## TASK TO CARRY OUT
Lines from the one containing "(** timer_impl, and" through the final line of the entries below: reproduce them exactly, all of them and only them.

## INPUT MATERIAL

(* ===== verification/Timer.v ===== *)
(** * Timer: src/naive/naive_timer.cpp, naive_operations.cpp

    The timer of the naive backend.  A timer that becomes runnable borrows a
    thread of the pool, the loop of which sleeps, queues the handler, waits for
    it and sleeps again. *)
From S2P Require Import Prelude Cancelable.

Module Timer.
Import Cancel(active_state, active_disabled, active_enabled, active_running).

(** Where a borrowed thread is: it sleeps for the delay of resume(), is about to
    look at m_running, has queued the handler, sees it executing, sleeps for the
    interval, or has ended. *)
Inductive place :=
| Delayed
| Head
| Queued (handler queue : nat) (interval : Z)
| Executing (handler : nat) (interval : Z)
| Sleeping
| Ended.

Inductive event :=
| Resumed
| Suspended
| Cancelled
| Fired (handler queue : nat)    (* the handler has begun on the queue *)
| Skipped.                 (* the cancelable could not be entered *)

(** timer_impl, and the threads its resume() has started. *)
Record timer_impl := Timer {
  m_interval : Z;
  m_queue : nat;
  m_handler : option nat;
  m_running : Z;
  m_cancelable : active_state;
  loops : list place;
  log : list event
}.
(** On the queue it is made for; queues and handlers are told apart by number. *)
Definition make_timer (queue : nat) : timer_impl := Timer 0 queue None 0 active_enabled [] [].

## OUTPUT BELOW
(** timer_impl, and the threads its resume() has started. *)
Record timer_impl := Timer {
  m_interval : Z;
  m_queue : nat;
  m_handler : option nat;
  m_running : Z;
  m_cancelable : active_state;
  loops : list place;
  log : list event
}.
(** On the queue it is made for; queues and handlers are told apart by number. *)
Definition make_timer (queue : nat) : timer_impl := Timer 0 queue None 0 active_enabled [] [].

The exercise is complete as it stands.